Data entries:
Lemma deserialize_record t : ticket_ok t -> picoquic_deserialize_ticket (record_of t) = Some (0, Some t, record_length t).
Proof.
  intros (Ht&Hs&Ha&Hk). unfold picoquic_deserialize_ticket. rewrite len_record. unfold record_length.
  pose proof (len_nonneg (sni t)). pose proof (len_nonneg (alpn t)).
  set (time := picoformat_64 (time_valid_until t)). assert (len time = 8) as H8 by done.
  assert (record_of t = time ++ (picoformat_16 (len (sni t)) ++ sni t ++ picoformat_16 (len (alpn t)) ++ alpn t
            ++ picoformat_16 (len (ticket t)) ++ ticket t)) as E1 by done.
  assert (record_of t = (time ++ picoformat_16 (len (sni t))) ++ sni t ++ (picoformat_16 (len (alpn t)) ++ alpn t
            ++ picoformat_16 (len (ticket t)) ++ ticket t)) as E2 by (rewrite E1, <- !app_assoc; done).
  assert (record_of t = (time ++ picoformat_16 (len (sni t)) ++ sni t) ++ (picoformat_16 (len (alpn t)) ++ alpn t
            ++ picoformat_16 (len (ticket t)) ++ ticket t)) as E3 by (rewrite E1, <- !app_assoc; done).
  assert (record_of t = (time ++ picoformat_16 (len (sni t)) ++ sni t ++ picoformat_16 (len (alpn t))) ++ alpn t
            ++ (picoformat_16 (len (ticket t)) ++ ticket t)) as E4 by (rewrite E1, <- !app_assoc; done).
  assert (record_of t = (time ++ picoformat_16 (len (sni t)) ++ sni t ++ picoformat_16 (len (alpn t)) ++ alpn t)
            ++ (picoformat_16 (len (ticket t)) ++ ticket t)) as E5 by (rewrite E1, <- !app_assoc; done).
  assert (record_of t = (time ++ picoformat_16 (len (sni t)) ++ sni t ++ picoformat_16 (len (alpn t)) ++ alpn t
            ++ picoformat_16 (len (ticket t))) ++ ticket t ++ []) as E6 by (rewrite app_nil_r, E1, <- !app_assoc; done).
  assert (forall a b, len (a ++ b) = len a + len b) as La by (intros; unfold len; rewrite length_app; lia).
  assert (forall n, len (picoformat_16 n) = 2) as L2 by done.
  rewrite (proj2 (Z.ltb_lt _ _)) by lia. rewrite (f_equal PICOPARSE_64 E1). unfold time at 1. rewrite parse_64 by done.
  cbn [mbind option_bind].
  rewrite (f_equal (from 8) E1), from_app, parse_16 by (first [done|lia]). cbn [mbind option_bind].
  rewrite (proj2 (Z.ltb_lt _ _)) by lia.
  rewrite (f_equal (from (10 + len (sni t))) E3), from_app, parse_16 by (rewrite ?La, ?L2, ?H8; lia). cbn [mbind option_bind].
  rewrite (proj2 (Z.ltb_lt _ _)) by lia.
  rewrite (f_equal (from (10 + len (sni t) + 2 + len (alpn t))) E5), from_app, parse_16 by (rewrite ?La, ?L2, ?H8; lia).
  cbn [mbind option_bind]. rewrite (proj2 (Z.ltb_ge _ _)) by lia.
  rewrite (f_equal (slice 10 (len (sni t))) E2), slice_middle by (rewrite ?La, ?L2, ?H8; done).
  rewrite (f_equal (slice (10 + len (sni t) + 2) (len (alpn t))) E4), slice_middle by (rewrite ?La, ?L2, ?H8; first [done|lia]).
  rewrite (f_equal (slice (10 + len (sni t) + 2 + len (alpn t) + 2) (len (ticket t))) E6), slice_middle by (rewrite ?La, ?L2, ?H8; first [done|lia]).
  by destruct t.
Qed.

(** Parsing stays in the record, and what it consumes is in it. *)
Lemma parse_16_some i bytes : 0 <= i -> i + 2 <= len bytes -> exists n, PICOPARSE_16 (from i bytes) = Some n.
Proof.
  unfold len, from. intros Hi H. assert (2 <= length (drop (Z.to_nat i) bytes))%nat as Hl by (rewrite length_drop; lia).
  destruct (drop (Z.to_nat i) bytes) as [|b0 [|b1 r]]; cbn in Hl; try lia. by eexists.
Qed.

Lemma parse_16_nonneg bytes n : Forall is_u8 bytes -> PICOPARSE_16 bytes = Some n -> 0 <= n.
Proof.
  intros Hb H. destruct bytes as [|b0 [|b1 r]]; try done. cbn in H. simplify_eq.
  apply list.Forall_cons in Hb as [H0 Hb]. apply list.Forall_cons in Hb as [H1 _].
  unfold is_u8 in *. apply Z.lor_nonneg. split; [apply Z.shiftl_nonneg|]; lia.
Qed.

Lemma from_u8 i bytes : Forall is_u8 bytes -> Forall is_u8 (from i bytes).
Proof. apply Forall_drop. Qed.

Lemma parse_64_some bytes : 8 <= len bytes -> exists n, PICOPARSE_64 bytes = Some n.
Proof.
  unfold len. intros H. destruct bytes as [|? [|? [|? [|? [|? [|? [|? [|? ?]]]]]]]]; cbn in H; try lia. by eexists.
Qed.

(** An integer at [i] that is in the record, and is not negative. *)
Lemma read_16 i bytes : Forall is_u8 bytes -> 0 <= i -> i + 2 <= len bytes ->
  exists n, PICOPARSE_16 (from i bytes) = Some n /\ 0 <= n.
Proof.
  intros Hb Hi H. destruct (parse_16_some i bytes Hi H) as [n Hn]. exists n. split; [done|].
  eapply parse_16_nonneg, Hn. by apply from_u8.
Qed.

Lemma deserialize_end bytes t required : 
  exists ret t' consumed,
    (if len bytes <? required then Some (ERROR_INVALID_TICKET, None : option stored_ticket, 0) else Some (0, Some t, required)) = Some (ret, t', consumed)
    /\ (ret = 0 -> t' <> None) /\ (t' = None -> ret = ERROR_INVALID_TICKET) /\ (14 <= len bytes -> consumed <= len bytes).
Proof.
  destruct (Z.ltb_spec (len bytes) required); do 3 eexists; (split; [reflexivity|]); split_and!; intros; try done; lia.
Qed.

Lemma deserialize_total bytes : Forall is_u8 bytes ->
  exists ret t consumed, picoquic_deserialize_ticket bytes = Some (ret, t, consumed)
    /\ (ret = 0 -> t <> None) /\ (t = None -> ret = ERROR_INVALID_TICKET) /\ (14 <= len bytes -> consumed <= len bytes).
Proof.
  intros Hb. unfold picoquic_deserialize_ticket. destruct (Z.ltb_spec (8 + 2 + 2 + 2) (len bytes)) as [Hn|Hn]; cbn [mbind option_bind].
  - destruct (parse_64_some bytes ltac:(lia)) as [time Ht]. destruct (read_16 8 bytes Hb ltac:(lia) ltac:(lia)) as (ns & Hs & ?).
    rewrite Ht, Hs. cbn [mbind option_bind].
    destruct (Z.ltb_spec (8 + 2 + 2 + 2 + ns) (len bytes)) as [Hn2|Hn2]; cbn [mbind option_bind].
    + destruct (read_16 (10 + ns) bytes Hb ltac:(lia) ltac:(lia)) as (na & Ha & ?). rewrite Ha. cbn [mbind option_bind].
      destruct (Z.ltb_spec (8 + 2 + 2 + 2 + ns + na) (len bytes)) as [Hn3|Hn3]; cbn [mbind option_bind].
      * destruct (read_16 (10 + ns + 2 + na) bytes Hb ltac:(lia) ltac:(lia)) as (nt & Hk & ?). rewrite Hk. cbn [mbind option_bind].
        apply deserialize_end.
      * apply deserialize_end.
    + rewrite (proj2 (Z.ltb_ge _ _) Hn2). cbn [mbind option_bind].
      apply deserialize_end.
  - repeat (rewrite (proj2 (Z.ltb_ge _ _) Hn); cbn [mbind option_bind]).
    apply deserialize_end.
Qed.

(** ** The file is read back *)

Lemma le32_read n r : 0 <= n < 2 ^ 32 -> of_le32 (le32 n ++ r) = Some (n, r).
Proof.
  intros Hn. cbn. do 2 f_equal. unfold u8. rewrite !Z.shiftr_div_pow2 by lia.
  change (2 ^ 8) with 256. change (2 ^ 16) with 65536. change (2 ^ 24) with 16777216.
  Z.to_euclidean_division_equations; lia.
Qed.

Definition loadable (t : stored_ticket) : Prop := ticket_ok t /\ record_length t <= 2048 - offset_time_valid_until.

Definition still_valid (now : Z) (t : stored_ticket) : bool := now <? time_valid_until t.
Definition kept_on_load (now : Z) (t : stored_ticket) : bool := negb (time_valid_until t <? now).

PROBLEM DESCRIPTION:
Read through the entries above, and wherever a line holds the string "apply", copy it.

ANSWER BOX:
  apply list.Forall_cons in Hb as [H0 Hb]. apply list.Forall_cons in Hb as [H1 _].
  unfold is_u8 in *. apply Z.lor_nonneg. split; [apply Z.shiftl_nonneg|]; lia.
Proof. apply Forall_drop. Qed.
  eapply parse_16_nonneg, Hn. by apply from_u8.
        apply deserialize_end.
      * apply deserialize_end.
      apply deserialize_end.
    apply deserialize_end.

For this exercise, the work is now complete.